Like any jam game, I put The Daily Spell on itch. Besides convenience, it’s great for discoverability: my followers see the game, people finding it via Thinky Games can see Jamwitch’s other games, and people playing and rating the game could help it get in front of other players. It also provides a comment area for people to discuss the game.

The downside is I discovered certain issues with the game being embedded in an iframe.

  1. Programmatic write to clipboard is blocked in some browsers, like Chrome.
  2. Safari seems to mistrust localStorage from a non-top-level site and will remove players’ saved data.

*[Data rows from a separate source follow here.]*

Definition core_create_primary_index_options_on_behalf_of {T : Type}
    (on_behalf_of : OnBehalfOfInfo)
    (self : CoreCreatePrimaryIndexOptions T) : CoreCreatePrimaryIndexOptions T :=
  self <| CoreCreatePrimaryIndexOptions.on_behalf_of := Some on_behalf_of |>.

Definition core_create_primary_index_options_endpoint {T : Type} (endpoint : string)
    (self : CoreCreatePrimaryIndexOptions T) : CoreCreatePrimaryIndexOptions T :=
  self <| CoreCreatePrimaryIndexOptions.endpoint := Some endpoint |>.

Definition core_create_primary_index_options_retry_strategy {T T' : Type} (retry_strategy : T')
    (self : CoreCreatePrimaryIndexOptions T) : CoreCreatePrimaryIndexOptions T' :=
  CoreCreatePrimaryIndexOptions.mk (CoreCreatePrimaryIndexOptions.bucket_name self)
    (CoreCreatePrimaryIndexOptions.scope_name self)
    (CoreCreatePrimaryIndexOptions.collection_name self)
    (CoreCreatePrimaryIndexOptions.index_name self)
    (CoreCreatePrimaryIndexOptions.num_replicas self)
    (CoreCreatePrimaryIndexOptions.deferred self)
    (CoreCreatePrimaryIndexOptions.ignore_if_exists self)
    (CoreCreatePrimaryIndexOptions.on_behalf_of self)
    (CoreCreatePrimaryIndexOptions.endpoint self) retry_strategy.

Definition core_create_primary_index_options_into {T : Type}
    (opts : CoreCreatePrimaryIndexOptions T) : CreatePrimaryIndexOptions :=
  CreatePrimaryIndexOptions.mk (CoreCreatePrimaryIndexOptions.bucket_name opts)
    (CoreCreatePrimaryIndexOptions.scope_name opts)
    (CoreCreatePrimaryIndexOptions.collection_name opts)
    (CoreCreatePrimaryIndexOptions.index_name opts)
    (CoreCreatePrimaryIndexOptions.num_replicas opts)
    (CoreCreatePrimaryIndexOptions.deferred opts)
    (CoreCreatePrimaryIndexOptions.ignore_if_exists opts)
    (CoreCreatePrimaryIndexOptions.on_behalf_of opts).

Sharing is a big part of daily puzzles, and following and possibly referring back to the ongoing story is a very big part of The Daily Spell, so these two issues are very unfortunate.

I added some workarounds:

  1. Allow users to copy the share text directly if writing to clipboard fails.
  2. Offer an option to reveal all past puzzles, so you can look back at them even if your completion of them wasn’t saved.

image.png image.png

Those have worked well enough for the past month, but these gaps did motivate me to set up a new standalone site for The Daily Spell, www.the-daily-spell.com. I decided that for now, I’ll keep both running, and I’m hoping people will still rate and review the game on itch and participate in the community board. Let’s see how it goes!

Butler

Despite having posted games on itch for almost 10 years, this is the first time I tried the command-line tool Butler to deploy my game. It’s so easy!! I’m never going back to zipping the game files, editing the game on itch, and uploading the zip folder again. This convenience is great when I’m always making tweaks or uploading puzzles at the last minute, and especially now that I want to keep itch and the site in sync. (The site is on continuous integration from my git repo, so that’s even easier.)

I just run one command and the game is updated in moments!

butler push js jamwitch/the-daily-spell:web

💙 Keeping it going

To convince myself to go through with my daily puzzle experiment, I planned to try running it for about a month and see how it goes. I wouldn’t have been surprised to see people enjoy the idea, but not think it worked well as a daily puzzle, in which case the experiment was successful at discovering something and I could put it to rest.

But I’m happy to report that people have been playing it as a daily puzzle! The hitcount has been shockingly steady the past three weeks from people actually playing every day. I’ve heard people look forward to the story and chat about it with other players. I’m thrilled about this! And just slightly apprehensive that I have to keep coming up with stuff!

I like making small games, so working on this one game and adding on to the story every week is a daunting prospect. But I also know from my many game jams that the best way to accomplish something is to have a deadline and people looking forward to it, and I have that now, so I should be good to keep it up for a bit longer. 🙂

Thanks for reading and for your interest in the game!